What to produce: How many of the lines below hold the word "auto"? Answer only with the number.
* * * * * * * * *
(** ** The reservation *)

Lemma base_place low A high x :
  0 ≤ A → A + (high - low) ≤ 2 ^ 63 → low ≤ x ≤ high → wrap64 (wrap64 (A - low) + x) = place low A x.
Proof.
  intros ? ? ?. unfold wrap64, place. rewrite Zplus_mod_idemp_l. replace (A - low + x) with (A + (x - low)) by lia. apply Z.mod_small. lia.
Qed.
Definition image_at (l : elf_layout) (A : Z) : Prop := 0 ≤ A ∧ A + (l_high l - l_low l) ≤ 2 ^ 63 ∧ (l_alignment l | A - l_low l).
Lemma trim_prefix data l allocation :
  layout_facts data l → (page | allocation) →
  let prefix := Z.land (wrap64 (l_low l - allocation)) (l_alignment l - 1) in
  0 ≤ prefix ≤ l_alignment l - page ∧ (l_alignment l | allocation + prefix - l_low l).
Proof using Hk Hpage.
  intros Hl [q Hq]. destruct (lf_power _ _ Hl) as [(j & Hj & Ej) Hge]. destruct (lf_pages _ _ Hl) as [[u Hu] [v Hv]]. destruct (lf_bounds _ _ Hl) as [Hb1 Hb2].
  pose proof (lf_reserve _ _ Hl) as Hres. pose proof page_pos as Hpos. set (al := l_alignment l) in *.
  assert (u < v) as Huv by nia. assert (page ≤ l_high l - l_low l) as Hspan by nia. assert (al ≤ UINT64_MAX) as Hal by lia.
  assert (j < 64) as Hj64.
  { destruct (decide (j < 64)) as [|Hn]; [done|]. assert (2 ^ 64 ≤ 2 ^ j) by (apply Z.pow_le_mono_r; lia). unfold UINT64_MAX in *. change (2 ^ 64) with 18446744073709551616 in *. lia. }
  assert ((al | 18446744073709551616)) as Hdiv by (rewrite Ej; change 18446744073709551616 with (2 ^ 64); apply pow2_divide; [lia|]; apply Z.pow_le_mono_r; lia).
  assert (Z.land (wrap64 (l_low l - allocation)) (al - 1) = (l_low l - allocation) mod al) as ->.
  { replace (al - 1) with (Z.ones j) by (rewrite Z.ones_equiv; lia). rewrite Z.land_ones by lia. rewrite <- Ej. unfold wrap64.
    symmetry. apply Znumtheory.Zmod_div_mod; [lia|lia|done]. }
  assert ((page | al)) as [w Hw] by (rewrite Ej, Hpage; apply pow2_divide; lia).
  cbv zeta. pose proof (Z.div_mod (l_low l - allocation) al ltac:(lia)) as Hdm. pose proof (Z.mod_pos_bound (l_low l - allocation) al ltac:(lia)) as Hp1.
  set (prefix := (l_low l - allocation) mod al) in *. set (d := (l_low l - allocation) / al) in *.
  split; [|exists (- d); lia]. split; [lia|]. assert (prefix = page * (u - q - w * d)) as Hp3 by nia. assert (u - q - w * d < w) by nia. nia.
Qed.
Lemma ignore_spec kern t e : ∃ es, ignore kern t e = t ++ es ∧ (es = [] ∨ es = [e]) ∧ (0 ≤ kern t e → es = [e]).
Proof.
  unfold ignore, call. destruct (Z.ltb_spec (kern t e) 0); cbn; [exists []; rewrite app_nil_r; split_and!; auto; lia|]. exists [e]. auto.
Qed.
Lemma ignore_if kern t e (b : bool) : ∃ es, (if b then ignore kern t e else t) = t ++ es ∧ (es = [] ∨ es = [e]) ∧ (0 ≤ kern t e → b = true → es = [e]).
Proof.
  destruct b; [|exists []; rewrite app_nil_r; by split_and!; [|left|]]. destruct (ignore_spec kern t e) as (es & -> & H1 & H2). exists es. auto.
Qed.
Lemma trim_ok kern data l allocation t t' A :
  layout_facts data l → (page | allocation) → 0 ≤ allocation → allocation + (l_high l - l_low l + (l_alignment l - page)) ≤ 2 ^ 63 →
  trim kern l allocation (l_high l - l_low l + (l_alignment l - page)) t = (t', A) →
  image_at l A ∧ allocation ≤ A ≤ allocation + (l_alignment l - page)
  ∧ ∃ e1 e2, t' = (t ++ e1) ++ e2 ∧ (e1 = [] ∨ e1 = [Unmap allocation (A - allocation)])
      ∧ (e2 = [] ∨ e2 = [Unmap (A + (l_high l - l_low l)) (allocation + (l_alignment l - page) - A)])
      ∧ ((∀ t x n, 0 ≤ kern t (Unmap x n)) → (A = allocation ∨ e1 ≠ []) ∧ (allocation + (l_alignment l - page) = A ∨ e2 ≠ [])).
Proof using Hk Hpage.
  intros Hl Hdiv Ha Htop. destruct (trim_prefix data l allocation Hl Hdiv) as [Hp Hal]. unfold trim. set (prefix := Z.land _ _) in *. cbv zeta in *.
  destruct (ignore_if kern t (Unmap allocation prefix) (negb (prefix =? 0))) as (e1 & -> & He1 & Hk1).
  replace (l_high l - l_low l + (l_alignment l - page) - prefix - (l_high l - l_low l)) with (l_alignment l - page - prefix) by lia.
  set (suffix := l_alignment l - page - prefix) in *.
  destruct (ignore_if kern (t ++ e1) (Unmap (allocation + prefix + (l_high l - l_low l)) suffix) (negb (suffix =? 0))) as (e2 & -> & He2 & Hk2).
  intros [= <- <-]. split; [unfold image_at; split_and!; [lia|lia|done]|]. split; [lia|]. exists e1, e2.
  replace (allocation + prefix - allocation) with prefix by lia. replace (allocation + (l_alignment l - page) - (allocation + prefix)) with suffix by lia.
  split_and!; [done|done|done|]. intros Hkern. split.
  - destruct (Z.eqb_spec prefix 0) as [|Hne]; [left; lia|right]. by rewrite (Hk1 (Hkern _ _ _) eq_refl).
  - destruct (Z.eqb_spec suffix 0) as [|Hne]; [left; lia|right]. by rewrite (Hk2 (Hkern _ _ _) eq_refl).
Qed.

(** A reservation of [n] bytes at [at_] of which the [span] bytes at [A] are kept. *)
Record kept (content : list Z) (kern : kernel) (t : list vm_event) (at_ n A span : Z) : Prop := mk_kept {
  kp_first : ∃ fixed rest, t = Reserve fixed at_ n :: rest; kp_within : Forall (λ e, within e at_ n) t; kp_inside : at_ ≤ A ∧ A + span ≤ at_ + n;
  kp_none : ∀ a, inside A span a = true → cell_at content t a = Cell 0 PROT_NONE;
  kp_fault : ∀ a, cell_at content t a ≠ Fault;
  kp_outside : (∀ t x m, 0 ≤ kern t (Unmap x m)) → ∀ a, inside A span a = false → cell_at content t a = Unmapped }.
* * * * * * * * *
Solution for this problem: 2